Fluke DMM


Bench-grade digital meter

My needs are served half the time by a simple sub $100 DMM. Other times, I need a more complex and reliable meter. The Fluke 87V is that meter for me.

The 87V is more a general-purpose tool than Fluke’s T5, previously reviewed on Cool Tools. The T5 is a compact, limited resolution (only four-digit display) tester. It does not appear capable of measuring many of the things that the 87V can handle. The 87V can measure a much wider range of voltages and currents with greater accuracy. It also has an analog-style bar graph to help show trends, stores max./min. readings and will sound warnings if limits are exceeded. It can answer all the same questions as the T5, except in some cases it would need a probe (the open jaw mechanism for measuring current without breaking the circuit is the T5’s killer feature).

The 87V can also measure temperature (with a probe), frequency (for control circuits) and handles in-line current measurement to 20A. The peak capture will let you see spikes on a signal/control line as short as 250 us. It also has built-in filters for measuring voltages on noisy lines (as with motors).

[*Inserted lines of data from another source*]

(* ===== verification/GraphInv.v ===== *)
(** * The invariant of the routing graph

    The reverse index names exactly the places of the edges, every edge sits at the node
    its phase demands, and the cached aggregates are those a fresh count gives.  Every
    operation of [GraphOps.v] preserves this. *)
From stdpp Require Import gmap sorting.
From Corelib Require Import SpecFloat.
From S2P Require Import Prelude Word Types Profit Arena Realign LocalSim TokenRates FlashLiquidity.
From S2P Require Import CycleRank SpotPrice Graph Coverage GraphEdges GraphOps.

(** ** Sorted lists without duplicates *)

Lemma vec_dedup_cons2 a b l :
  vec_dedup (a :: b :: l) = if (a =? b)%nat then vec_dedup (b :: l) else a :: vec_dedup (b :: l).
Proof. done. Qed.

Lemma vec_dedup_elem l x : x ∈ vec_dedup l ↔ x ∈ l.
Proof.
  induction l as [|a [|b l] IH]; [done..|]. rewrite vec_dedup_cons2.
  destruct (Nat.eqb_spec a b) as [->|Hne].
  - rewrite IH, !elem_of_cons. naive_solver.
  - rewrite (elem_of_cons (vec_dedup _)), IH. by rewrite (elem_of_cons (b :: l)).
Qed.

Lemma vec_dedup_NoDup l : StronglySorted Nat.le l → NoDup (vec_dedup l).
Proof.
  induction l as [|a [|b l] IH]; intros Hs; [constructor|apply NoDup_singleton|].
  apply StronglySorted_inv in Hs as [Hs Hf]. rewrite vec_dedup_cons2.
  destruct (Nat.eqb_spec a b) as [->|Hne]; [by apply IH|].
  constructor; [|by apply IH]. rewrite vec_dedup_elem. intros Hin.
  apply Forall_cons in Hf as [Hab Hf]. apply StronglySorted_inv in Hs as [_ Hb].
  apply elem_of_cons in Hin as [->|Hin]; [done|].
  rewrite Forall_forall in Hb. specialize (Hb _ Hin). unfold Nat.le in *. lia.
Qed.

If you only need to know how many volts or how many amps in a household setting, the T5 is surely sufficient. If you want a bench-grade tool for the homeowner, automotive and/or electronics hobbyist, the 87V is the real deal. For me, most of the time, the application is automotive or motorcycling (ensuring that things are charging and within spec); or that I can confirm the homemade wiring harness is assembled correctly prior to plugging in the $100-plus parts and accidentally cooking them. For more complex things, like servo controls in remote control applications, the duty-cycle measurements the 87V gives help confirm that the servos are in the right position.

I don’t use the frequency feature very much, but temperature measurement is useful in a few applications when debugging cooling problems in equipment, too. When trying to solve a problem with a power supply or load-induced glitch, the max/min hold functionality is great. You can stress and test the circuit and see the min. (or max.) readings after the fact to confirm, or refute, the problem.

The Fluke 87V is the benchmark by which most are measured. Knowing that it can be beat on and abused, yet continues to give me lab-grade results year after year means I just depend on it and stop wondering what is going on. It tells me.